Collected data entries:
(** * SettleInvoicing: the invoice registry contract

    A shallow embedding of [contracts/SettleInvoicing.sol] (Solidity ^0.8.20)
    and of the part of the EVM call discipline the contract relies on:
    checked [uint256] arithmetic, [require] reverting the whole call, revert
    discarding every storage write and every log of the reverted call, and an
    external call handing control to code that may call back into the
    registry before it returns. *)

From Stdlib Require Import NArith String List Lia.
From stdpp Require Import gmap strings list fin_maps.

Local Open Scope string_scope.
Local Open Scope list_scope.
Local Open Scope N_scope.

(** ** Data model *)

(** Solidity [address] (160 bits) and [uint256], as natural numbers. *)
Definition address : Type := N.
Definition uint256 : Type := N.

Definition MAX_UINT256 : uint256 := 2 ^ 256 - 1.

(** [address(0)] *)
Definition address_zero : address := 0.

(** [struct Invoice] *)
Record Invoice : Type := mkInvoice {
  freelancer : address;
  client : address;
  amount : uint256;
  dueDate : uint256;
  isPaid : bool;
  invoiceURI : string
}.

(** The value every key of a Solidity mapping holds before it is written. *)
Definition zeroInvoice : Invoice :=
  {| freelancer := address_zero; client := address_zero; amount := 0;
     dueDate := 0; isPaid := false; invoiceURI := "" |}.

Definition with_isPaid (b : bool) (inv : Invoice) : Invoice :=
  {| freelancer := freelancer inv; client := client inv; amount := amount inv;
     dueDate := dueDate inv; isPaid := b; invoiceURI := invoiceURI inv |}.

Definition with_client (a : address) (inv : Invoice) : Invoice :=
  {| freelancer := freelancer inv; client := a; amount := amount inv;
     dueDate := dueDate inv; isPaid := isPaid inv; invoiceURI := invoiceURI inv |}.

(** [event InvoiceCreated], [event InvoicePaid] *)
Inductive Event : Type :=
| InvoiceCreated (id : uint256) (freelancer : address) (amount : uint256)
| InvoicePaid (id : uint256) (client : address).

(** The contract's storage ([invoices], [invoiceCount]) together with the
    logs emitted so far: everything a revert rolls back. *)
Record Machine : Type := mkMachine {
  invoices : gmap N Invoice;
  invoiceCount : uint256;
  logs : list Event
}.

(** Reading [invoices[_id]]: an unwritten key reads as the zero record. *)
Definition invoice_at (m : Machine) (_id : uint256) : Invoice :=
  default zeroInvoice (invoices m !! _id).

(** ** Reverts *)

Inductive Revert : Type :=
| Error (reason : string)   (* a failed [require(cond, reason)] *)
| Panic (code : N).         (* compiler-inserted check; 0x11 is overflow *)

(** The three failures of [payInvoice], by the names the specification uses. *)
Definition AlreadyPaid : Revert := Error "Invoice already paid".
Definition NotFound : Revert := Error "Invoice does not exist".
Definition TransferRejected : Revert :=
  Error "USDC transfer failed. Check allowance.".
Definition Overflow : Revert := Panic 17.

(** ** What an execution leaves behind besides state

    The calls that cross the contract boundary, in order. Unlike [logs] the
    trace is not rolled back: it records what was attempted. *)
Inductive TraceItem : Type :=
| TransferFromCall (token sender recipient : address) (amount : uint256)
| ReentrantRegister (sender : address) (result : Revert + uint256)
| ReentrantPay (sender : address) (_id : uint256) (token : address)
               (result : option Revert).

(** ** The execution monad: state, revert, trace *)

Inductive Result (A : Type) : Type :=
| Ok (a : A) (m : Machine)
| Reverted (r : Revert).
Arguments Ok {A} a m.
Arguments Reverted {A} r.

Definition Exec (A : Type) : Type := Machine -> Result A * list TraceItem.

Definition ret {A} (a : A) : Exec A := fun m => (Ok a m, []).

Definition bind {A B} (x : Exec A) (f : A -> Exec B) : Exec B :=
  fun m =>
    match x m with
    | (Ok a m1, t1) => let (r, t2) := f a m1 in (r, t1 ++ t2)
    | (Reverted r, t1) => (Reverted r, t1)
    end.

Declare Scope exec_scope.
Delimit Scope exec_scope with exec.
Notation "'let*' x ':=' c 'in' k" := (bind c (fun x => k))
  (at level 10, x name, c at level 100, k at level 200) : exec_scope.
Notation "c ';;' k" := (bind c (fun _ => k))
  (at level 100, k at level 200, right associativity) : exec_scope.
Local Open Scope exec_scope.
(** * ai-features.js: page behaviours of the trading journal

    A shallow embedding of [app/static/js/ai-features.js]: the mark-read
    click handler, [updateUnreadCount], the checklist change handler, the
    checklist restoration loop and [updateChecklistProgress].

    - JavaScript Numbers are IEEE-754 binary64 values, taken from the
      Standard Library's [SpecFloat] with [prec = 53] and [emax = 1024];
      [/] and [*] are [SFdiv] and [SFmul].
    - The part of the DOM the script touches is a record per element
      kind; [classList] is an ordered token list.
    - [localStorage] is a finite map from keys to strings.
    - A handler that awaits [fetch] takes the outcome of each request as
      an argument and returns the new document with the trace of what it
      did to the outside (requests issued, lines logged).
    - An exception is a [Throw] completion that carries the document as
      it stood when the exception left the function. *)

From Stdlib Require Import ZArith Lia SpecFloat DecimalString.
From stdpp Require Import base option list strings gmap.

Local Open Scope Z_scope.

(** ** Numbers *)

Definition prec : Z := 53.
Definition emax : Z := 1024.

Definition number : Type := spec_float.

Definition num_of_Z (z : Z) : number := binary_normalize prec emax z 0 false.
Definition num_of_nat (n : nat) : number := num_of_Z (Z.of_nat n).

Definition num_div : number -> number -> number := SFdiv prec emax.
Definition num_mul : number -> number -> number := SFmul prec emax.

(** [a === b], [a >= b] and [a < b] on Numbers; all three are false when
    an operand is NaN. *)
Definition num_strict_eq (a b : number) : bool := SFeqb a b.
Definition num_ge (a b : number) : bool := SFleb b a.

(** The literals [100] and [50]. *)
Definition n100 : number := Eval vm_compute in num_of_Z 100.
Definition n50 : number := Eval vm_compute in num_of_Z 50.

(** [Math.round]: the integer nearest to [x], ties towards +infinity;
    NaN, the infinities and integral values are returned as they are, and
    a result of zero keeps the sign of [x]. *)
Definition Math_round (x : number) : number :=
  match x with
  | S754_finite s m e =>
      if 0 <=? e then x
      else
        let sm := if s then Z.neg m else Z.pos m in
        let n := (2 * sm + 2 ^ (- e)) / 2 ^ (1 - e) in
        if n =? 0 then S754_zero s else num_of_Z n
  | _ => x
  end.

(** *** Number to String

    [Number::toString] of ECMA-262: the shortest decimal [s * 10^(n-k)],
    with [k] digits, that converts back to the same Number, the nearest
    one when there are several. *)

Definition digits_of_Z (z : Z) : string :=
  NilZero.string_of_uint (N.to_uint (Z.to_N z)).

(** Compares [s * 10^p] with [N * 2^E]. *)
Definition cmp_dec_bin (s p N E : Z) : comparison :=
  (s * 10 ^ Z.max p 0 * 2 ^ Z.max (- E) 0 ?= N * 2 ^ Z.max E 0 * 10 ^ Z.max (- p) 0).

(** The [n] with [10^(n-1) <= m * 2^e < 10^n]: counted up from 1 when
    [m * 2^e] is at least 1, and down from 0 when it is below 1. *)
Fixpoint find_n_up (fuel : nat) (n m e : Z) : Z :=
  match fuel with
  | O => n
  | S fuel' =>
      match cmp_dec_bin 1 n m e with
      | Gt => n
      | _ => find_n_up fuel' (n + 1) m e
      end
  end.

Goal of the exercise: Only one stretch of the data above is needed. Restate it word for word, from the line containing "(** Compares [s * 10^p] with [N * 2^E]. *)" through the line containing "(** The [n] with", both ends included.

Solution to the exercise:
(** Compares [s * 10^p] with [N * 2^E]. *)
Definition cmp_dec_bin (s p N E : Z) : comparison :=
  (s * 10 ^ Z.max p 0 * 2 ^ Z.max (- E) 0 ?= N * 2 ^ Z.max E 0 * 10 ^ Z.max (- p) 0).

(** The [n] with [10^(n-1) <= m * 2^e < 10^n]: counted up from 1 when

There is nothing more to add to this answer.